» **Task instructions**
Exact copies of all records below are needed.

*** Begin section ***

Lemma rescan_after_clearCache :
  let files := ["/app/src/App.js"; "/nonexistent/file.js"; "/app/src/util.ts"] in
  NoDup files
  ∧ RuleEngine.cachedFiles warmed = 0%nat
  ∧ ∃ o o' o'',
      RuleEngine.runRulesOnFiles warmed files (RuleEngine.inOrder 3 5) 60 true = Some o''
      ∧ ScanResult.cachedFiles (RuleEngine.result o'') = Some 2%nat
      ∧ RuleEngine.runRulesOnFiles (RuleEngine.clearCache warmed 50 50 51 true) files
          (RuleEngine.inOrder 3 5) 60 true = Some o
      ∧ RuleEngine.runRulesOnFiles (RuleEngine.disableCache warmed) files
          (RuleEngine.inOrder 3 5) 60 true = Some o'
      ∧ ScanResult.findings (RuleEngine.result o) = ScanResult.findings (RuleEngine.result o')
      ∧ ScanResult.cachedFiles (RuleEngine.result o) = None.
Proof.
  intros files.
  assert (Hnd : NoDup files) by (apply (bool_decide_unpack _); vm_compute; exact I).
  split; [exact Hnd|]. split; [reflexivity|].
  eexists _, _, _. split; [vm_compute; reflexivity|]. split; [vm_compute; reflexivity|].
  split; [vm_compute; reflexivity|]. split; [vm_compute; reflexivity|].
  edestruct (RuleEngineFacts.clearCache_forces_rescan warmed 50 50 51 true files
               (RuleEngine.inOrder 3 5) (RuleEngine.inOrder 3 5) 60 60 true true)
    as [Hfindings Hcached].
  - vm_compute. reflexivity.
  - vm_compute. reflexivity.
  - split; [exact Hfindings|exact (Hcached Hnd)].
Defined.

Lemma project_run_of_sample :
  ∃ o, RuleEngine.runRulesOnProject engine "/app" (RuleEngine.inOrder 3 5) 20 true = Some o
       ∧ ScanResult.scannedFiles (RuleEngine.result o) = 3%nat
       ∧ RuleEngine.calls o = [(1, 3); (2, 3); (3, 3)]%nat.
Proof.
  eexists. split; [vm_compute; reflexivity|].
  edestruct (RuleEngineFacts.project_run_covers_buckets engine "/app"
               (RuleEngine.inOrder 3 5) 20 true) as (_ & Hscanned & Hcalls).
  - vm_compute. reflexivity.
  - split; [exact Hscanned|exact Hcalls].
Defined.


Lemma stale_cache_file_is_ignored :
  (∀ filePath entry, CacheData.files staleData !! filePath = Some entry →
                     CacheEntry.version entry ≠ "1.0.0")
  ∧ ∃ o o',
      RuleEngine.runRulesOnFiles
        (RuleEngine.enableCache engine "/app" "1.0.0" (ScanCache.Stored staleData) 1 1 2 2)
        paths interleaved 20 true = Some o
      ∧ RuleEngine.runRulesOnFiles (RuleEngine.disableCache engine) paths
          (RuleEngine.inOrder 4 5) 20 true = Some o'
      ∧ ScanResult.findings (RuleEngine.result o) = ScanResult.findings (RuleEngine.result o').
Proof.
  assert (Hstale : ∀ filePath entry, CacheData.files staleData !! filePath = Some entry →
                                     CacheEntry.version entry ≠ "1.0.0").
  { intros filePath entry Hentry. simpl in Hentry.
    apply lookup_insert_Some in Hentry as [[_ <-]|[_ Hentry]]; [discriminate|].
    rewrite lookup_empty in Hentry. discriminate Hentry. }
  split; [exact Hstale|].
  eexists _, _. split; [vm_compute; reflexivity|]. split; [vm_compute; reflexivity|].
  eapply (RuleEngineFacts.other_version_forces_rescan engine staleData "/app" "1.0.0"
            1 1 2 2 paths interleaved (RuleEngine.inOrder 4 5) 20 20 true true).
  - exact Hstale.
  - vm_compute. reflexivity.
  - vm_compute. reflexivity.
Defined.

End Examples.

*** End section ***

» **Response to the task**
Lemma rescan_after_clearCache :
  let files := ["/app/src/App.js"; "/nonexistent/file.js"; "/app/src/util.ts"] in
  NoDup files
  ∧ RuleEngine.cachedFiles warmed = 0%nat
  ∧ ∃ o o' o'',
      RuleEngine.runRulesOnFiles warmed files (RuleEngine.inOrder 3 5) 60 true = Some o''
      ∧ ScanResult.cachedFiles (RuleEngine.result o'') = Some 2%nat
      ∧ RuleEngine.runRulesOnFiles (RuleEngine.clearCache warmed 50 50 51 true) files
          (RuleEngine.inOrder 3 5) 60 true = Some o
      ∧ RuleEngine.runRulesOnFiles (RuleEngine.disableCache warmed) files
          (RuleEngine.inOrder 3 5) 60 true = Some o'
      ∧ ScanResult.findings (RuleEngine.result o) = ScanResult.findings (RuleEngine.result o')
      ∧ ScanResult.cachedFiles (RuleEngine.result o) = None.
Proof.
  intros files.
  assert (Hnd : NoDup files) by (apply (bool_decide_unpack _); vm_compute; exact I).
  split; [exact Hnd|]. split; [reflexivity|].
  eexists _, _, _. split; [vm_compute; reflexivity|]. split; [vm_compute; reflexivity|].
  split; [vm_compute; reflexivity|]. split; [vm_compute; reflexivity|].
  edestruct (RuleEngineFacts.clearCache_forces_rescan warmed 50 50 51 true files
               (RuleEngine.inOrder 3 5) (RuleEngine.inOrder 3 5) 60 60 true true)
    as [Hfindings Hcached].
  - vm_compute. reflexivity.
  - vm_compute. reflexivity.
  - split; [exact Hfindings|exact (Hcached Hnd)].
Defined.

Lemma project_run_of_sample :
  ∃ o, RuleEngine.runRulesOnProject engine "/app" (RuleEngine.inOrder 3 5) 20 true = Some o
       ∧ ScanResult.scannedFiles (RuleEngine.result o) = 3%nat
       ∧ RuleEngine.calls o = [(1, 3); (2, 3); (3, 3)]%nat.
Proof.
  eexists. split; [vm_compute; reflexivity|].
  edestruct (RuleEngineFacts.project_run_covers_buckets engine "/app"
               (RuleEngine.inOrder 3 5) 20 true) as (_ & Hscanned & Hcalls).
  - vm_compute. reflexivity.
  - split; [exact Hscanned|exact Hcalls].
Defined.


Lemma stale_cache_file_is_ignored :
  (∀ filePath entry, CacheData.files staleData !! filePath = Some entry →
                     CacheEntry.version entry ≠ "1.0.0")
  ∧ ∃ o o',
      RuleEngine.runRulesOnFiles
        (RuleEngine.enableCache engine "/app" "1.0.0" (ScanCache.Stored staleData) 1 1 2 2)
        paths interleaved 20 true = Some o
      ∧ RuleEngine.runRulesOnFiles (RuleEngine.disableCache engine) paths
          (RuleEngine.inOrder 4 5) 20 true = Some o'
      ∧ ScanResult.findings (RuleEngine.result o) = ScanResult.findings (RuleEngine.result o').
Proof.
  assert (Hstale : ∀ filePath entry, CacheData.files staleData !! filePath = Some entry →
                                     CacheEntry.version entry ≠ "1.0.0").
  { intros filePath entry Hentry. simpl in Hentry.
    apply lookup_insert_Some in Hentry as [[_ <-]|[_ Hentry]]; [discriminate|].
    rewrite lookup_empty in Hentry. discriminate Hentry. }
  split; [exact Hstale|].
  eexists _, _. split; [vm_compute; reflexivity|]. split; [vm_compute; reflexivity|].
  eapply (RuleEngineFacts.other_version_forces_rescan engine staleData "/app" "1.0.0"
            1 1 2 2 paths interleaved (RuleEngine.inOrder 4 5) 20 20 true true).
  - exact Hstale.
  - vm_compute. reflexivity.
  - vm_compute. reflexivity.
Defined.

End Examples.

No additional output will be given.